** RECORDS TO PROCESS follows **

(* ===== verification/BftDivergence.v ===== *)
(** Where the consensus of the beacon chain does not do what it means to: what a proof of lock
    change does not prove, what the signature of a vote does not cover, and what a node forgets. *)
From S2P Require Import Prelude BftVote BftNode BftActor BftInvariant BftSteps BftAgreement BftExample.
From Stdlib Require Import Ascii.

Local Open Scope Z_scope.

Section Rules.
Context {cfg : BftConfig} {crypto : BftCrypto}.

(** ** The proof of lock change *)

(** C19: below the height of the detector the check of a signature does not read the block's hash or
    the slot: a proof for one block is a proof for every block, in any slot. *)
Lemma polc_transfers c info1 info2 polc lock t : 0 < ByzantineDetectorHeight →
  SigningCommittees info1 = SigningCommittees info2 →
  verifyPOLCFromPreVote c info1 polc None = Ok true →
  let polc2 := mkPOLC (polc_Idx polc) (polc_Sig polc) (polc_BlockProposeHash polc) (BlockHashOf (block info2)) t in
  newerThanLock c polc2 lock = Ok true →
  verifyPOLCFromPreVote c info2 polc2 lock = Ok true.
Proof.
  intros Hd HC Hv polc2 Hn. unfold verifyPOLCFromPreVote in *. cbn [polc_Idx polc_BlockHash polc2].
  case_decide; [done|]. case_decide; [done|]. rewrite decide_False by tauto. rewrite Hn. cbn in Hv |- *.
  assert (∀ k idx, verifyPOLCSigs info2 polc2 k idx = verifyPOLCSigs info1 polc k idx) as Hs.
  { intros k idx. revert k. induction idx as [|x idx IH]; intros k; [done|]. cbn. rewrite <- HC.
    change (polc_Sig polc2) with (polc_Sig polc).
    destruct (at_index (ExtractPublickeysFromCommitteeKeyList _) x) as [pk| | |]; try done. cbn.
    destruct (at_index (polc_Sig polc) k) as [sig| | |]; try done. cbn.
    destruct (at_index (SigningCommittees info1) x) as [m| | |]; try done. cbn.
    case_decide; [done|].
    assert (validateVoteOwner (polcVote info2 polc2 pk sig) (bridgeKey m) = validateVoteOwner (polcVote info1 polc pk sig) (bridgeKey m)) as ->.
    { unfold validateVoteOwner, voteData. cbn. by rewrite (proj2 (Z.ltb_lt 0 _) Hd). }
    destruct (validateVoteOwner _ _); [apply IH|done]. }
  rewrite Hs, <- HC. apply Hv.
Qed.

(** The comment asks for a slot later than the lock's; the lock's own slot is accepted. *)
Lemma polc_same_slot c polc l view : GetViewByHash c (GetPrevHash (block l)) = Some view →
  polc_Timeslot polc = CalculateTimeSlot view (GetProposeTime (block l)) → newerThanLock c polc (Some l) = Ok true.
Proof. intros Hv Ht. cbn. rewrite Hv, Ht. by rewrite Z.ltb_irrefl. Qed.

(** ** A proposal that extends a block without a view stops the node *)
Lemma unknown_view_panics c now lockOrder m b a : p_Block m = Some b →
  receiveBlockByHash a !! ProposeHash b = None → is_Some (GetBlockByHash c (GetPrevHash b)) →
  v_height (GetBestView c) < GetHeight b → GetViewByHash c (GetPrevHash b) = None →
  (handleProposeMsg c now lockOrder m a).1 = Panic.
Proof.
  intros Hm Hn [pb Hp] Hh Hv. unfold handleProposeMsg. rewrite Hm, getS_bind, Hn, Hp.
  destruct (Z.leb_spec (GetHeight b) (v_height (GetBestView c))); [lia|]. by rewrite Hv.
Qed.

(** ** Votes *)

(** The confirmation does not cover the phase: a prevote is also a vote. *)
Lemma prevote_as_vote v pk : BlockHeight v < ByzantineDetectorHeight →
  validateVoteOwner (set_Phase "vote" v) pk = validateVoteOwner v pk.
Proof.
  intros Hh. unfold validateVoteOwner, voteData. cbn. by rewrite (proj2 (Z.ltb_lt _ _) Hh).
Qed.

(** A forged prevote stays, and keeps the validator's own out; a forged vote is dropped. *)
Lemma forged_prevote_stays info k v : PreVotes info !! k = Some v → IsValid v = -1 →
  PreVotes (validatePreVote info) !! k = Some v.
Proof.
  intros Hk Hv. unfold validatePreVote. destruct (HasNewPreVote info); [|done]. cbn.
  rewrite lookup_fmap, Hk. cbn. unfold checkVote. by rewrite Hv.
Qed.

Lemma own_prevote_ignored a p info v w : receiveBlockByHash a !! p = Some info →
  PreVotes info !! Validator w = Some v → BlockHash w = p →
  receiveBlockByHash (handlePreVoteMsg w a).2 !! p = Some info.
Proof.
  intros Hp Hv Hw. unfold handlePreVoteMsg. rewrite getS_bind. cbn. by rewrite Hw, Hp, Hv.
Qed.

Lemma forged_vote_dropped info k v : HasNewVote info = true → Votes info !! k = Some v → IsValid v = -1 →
  Votes (validateVote info) !! k = None.
Proof.
  intros Hn Hk Hv. unfold validateVote. rewrite Hn. cbn. unfold dropInvalid.
  apply map_lookup_filter_None. right. intros w. rewrite lookup_fmap, Hk. intros [= <-].
  unfold checkVote. rewrite Hv. cbn. rewrite Hv. tauto.
Qed.

(** Prevotes that came before their proposal wait for one more. *)
Lemma early_prevotes_uncounted a c now b d view :
  validatePreVote (newInfo a c now b d view) = newInfo a c now b d view.
Proof. unfold newInfo. by destruct (GetVotesByBlockHashFromDB _ _). Qed.

(** ** Cleaning on a young chain drops every proposal, the locks included *)
Lemma clean_underflow c now info : 0 ≤ GetFinalViewHeight c < 2 → 0 ≤ GetHeight (block info) < word64 - 2 →
  outdated c now info = true.
Proof.
  intros Hf Hh. unfold outdated. apply orb_true_iff. right. apply Z.ltb_lt.
  destruct (sub64_wrap (GetFinalViewHeight c) 2) as [[_ ?]|[-> _]]; unfold in_u64, word64 in *; lia.
Qed.

End Rules.

(** ** Runs of the committee of four *)
#[local] Existing Instances exCfg exCrypto exRunOf.

Definition runAll (xs : list (nat * Z * ExEvent)) : option Sys :=
  foldl (λ s x, s ← s; exStep s x) (Some exStart) xs.

(** Both blocks have a certificate that the chain accepts. *)
Definition bothCertified (s : option Sys) (b1 b2 : Block) : bool :=
  match s with
  | None => false
  | Some s => ValidateCommitteeSig b1 (Some (certOf (sysLog s) b1)) exCommittee 0 &&
              ValidateCommitteeSig b2 (Some (certOf (sysLog s) b2)) exCommittee 0
  end.

(** One byzantine member signs for its own block and names itself three times: the locks on the
    first block open, and two contents are certified. *)
Definition repeatedPOLC : POLC :=
  let sig := exSign "k3" (ProposeHash exB3) in
  mkPOLC [3; 3; 3] [sig; sig; sig] (ProposeHash exB3) (BlockHashOf exB3) 12.

Example repeated_index_breaks_agreement :
  bothCertified (runAll (exRound 100 exB1 emptyPOLC ++ exRound 120 exB3 repeatedPOLC)) exB1 exB3 = true ∧
  GetHeight exB1 = GetHeight exB3 ∧ BlockHashOf exB1 ≠ BlockHashOf exB3.
Proof. split; [vm_compute; reflexivity|done]. Qed.

(** The honest proof for the first content opens the lock on it for the other content. *)
Definition exProof : POLC := buildPOLCFromPreVote (λ t, t / 10) (exInfo exB1).

Lemma polc_transfers_witness : BlockHashOf exB1 ≠ BlockHashOf (block (noInfo exB3)) ∧
  verifyPOLCFromPreVote exChain (noInfo exB3)
    (mkPOLC (polc_Idx exProof) (polc_Sig exProof) (polc_BlockProposeHash exProof) (BlockHashOf (block (noInfo exB3))) 99)
    (Some (exInfo exB1)) = Ok true.
Proof.
  split; [by vm_compute|].
  refine (polc_transfers exChain (noInfo exB1) (noInfo exB3) exProof (Some (exInfo exB1)) 99 _ _ _ _).
  - done.
  - vm_compute. reflexivity.
  - vm_compute. reflexivity.
  - vm_compute. reflexivity.
Defined.

(** Without the proof the locks hold. *)
Example locks_hold :
  bothCertified (runAll (exRound 100 exB1 emptyPOLC ++ at3 120 (Receive exB3 emptyPOLC) ++ at3 120 Slot ++ at3 121 Slot)) exB1 exB3 = false.
Proof. vm_compute. reflexivity. Qed.

(** A proposer that sends two blocks for its slot gets both voted for: the votes of the slot do
    not look at the lock. *)
Definition exB4 : Block := exBlock 105 (rep 64 "b").

Example two_blocks_one_slot :
  let both e := at3 100 (e exB1) ++ at3 100 (e exB4) in
  bothCertified (runAll (both (λ b, Receive b emptyPOLC) ++ at3 106 Slot ++ both (Deliver 0 "prevote") ++
    both (Deliver 1 "prevote") ++ both (Deliver 2 "prevote") ++ at3 107 Slot)) exB1 exB4 = true ∧
  BlockHashOf exB1 ≠ BlockHashOf exB4.
Proof. split; [vm_compute; reflexivity|done]. Qed.

(** A position outside of the committee stops the node. *)
Example polc_index_panics :
  (handleProposeMsg exChain (120 * second) [] (mkPropose (Some exB3) (Some noData)
     (mkPOLC [4] [EmptyString] (ProposeHash exB3) (BlockHashOf exB3) 12)) (actor (exNode 0))).1 = Panic.
Proof. vm_compute. reflexivity. Qed.

(** The state of a proposal at node 0. *)
Definition infoAt (s : option Sys) (b : Block) : option ProposeBlockInfo :=
  s ← s; n ← nodes s !! 0%nat; receiveBlockByHash (actor n) !! ProposeHash b.

(** Prevotes sent again as votes are counted; the aggregate of their empty signatures fails, and
    the proposal is marked as committed all the same, with the validators' own votes kept out. *)
Example replayed_prevotes_stop_commit :
  (λ i, (ValidVotes i, IsCommitted i, AggSig <$> field i)) <$>
    infoAt (runAll (exRound 100 exB1 emptyPOLC ++
      [(0%nat, 103, Replay 0 exB1); (0%nat, 103, Replay 1 exB1); (0%nat, 103, Replay 2 exB1);
       (0%nat, 104, Deliver 0 "vote" exB1); (0%nat, 104, Deliver 1 "vote" exB1); (0%nat, 104, Deliver 2 "vote" exB1);
       (0%nat, 105, Slot)])) exB1
  = Some (3, true, Some EmptyString).
Proof. vm_compute. reflexivity. Qed.

(** A byzantine member adds a byte to its prevote and signs it: the prevote counts, and no proof
    of lock change that includes it verifies. *)
Definition oddPrevote : BFTVote :=
  let v := mkVote "prevote" EmptyString 0 (ProposeHash exB1) (BlockHashOf exB1) "k3" "x" EmptyString
             EmptyString 0 0 10 zeroHash (-1) [] in
  set_Confirmation (exSign "k3" (voteData v)) v.

Example poisoned_polc :
  (λ i, (ValidPreVotes i, verifyPOLCFromPreVote exChain i (buildPOLCFromPreVote (λ t, t / 10) i) None)) <$>
    infoAt (runAll (exRound 100 exB1 emptyPOLC ++ [(0%nat, 103, Forge oddPrevote); (0%nat, 104, Slot)])) exB1
  = Some (4, Ok false).
Proof. vm_compute. reflexivity. Qed.

(** The votes replace the prevotes in the database: a node that restarts a minute later has no
    prevotes, drops the block it voted for, and prevotes another content. *)
Definition restarted (a : actorV3) : actorV3 :=
  (newActor exChain (200 * second) (storeKeys a) [exKey 0] a).2.

Definition afterVotes : option Sys := runAll (exRound 100 exB1 emptyPOLC ++
  [(0%nat, 103, Deliver 0 "vote" exB1); (0%nat, 103, Deliver 1 "vote" exB1); (0%nat, 103, Deliver 2 "vote" exB1)]).

Example restart_unlocks :
  match afterVotes with
  | None => None
  | Some s =>
      match nodes s !! 0%nat with
      | None => None
      | Some n =>
          let a := restarted (actor n) in
          let a1 := (run exChain (205 * second) (ProposeMsg (mkPropose (Some (exBlock 205 (rep 64 "b"))) (Some noData) emptyPOLC) []) a).2 in
          let a2 := (run exChain (206 * second) (Tick (orderAll (storeKeys a1))) a1).2 in
          Some (IsVoted <$> receiveBlockByHash (actor n) !! ProposeHash exB1, storeKeys a,
                (λ x : nat * BFTVote, (Phase x.2, vHash x.2)) <$> sentVotes 0 a2)
      end
  end = Some (Some true, [], [("prevote", rep 64 "b")]).
Proof. vm_compute. reflexivity. Qed.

** End of RECORDS TO PROCESS **

Return only the exact lines from the opening of the records through the line that contains "change does not", both included.

__ANSWER BOX__
(* ===== verification/BftDivergence.v ===== *)
(** Where the consensus of the beacon chain does not do what it means to: what a proof of lock
    change does not prove, what the signature of a vote does not cover, and what a node forgets. *)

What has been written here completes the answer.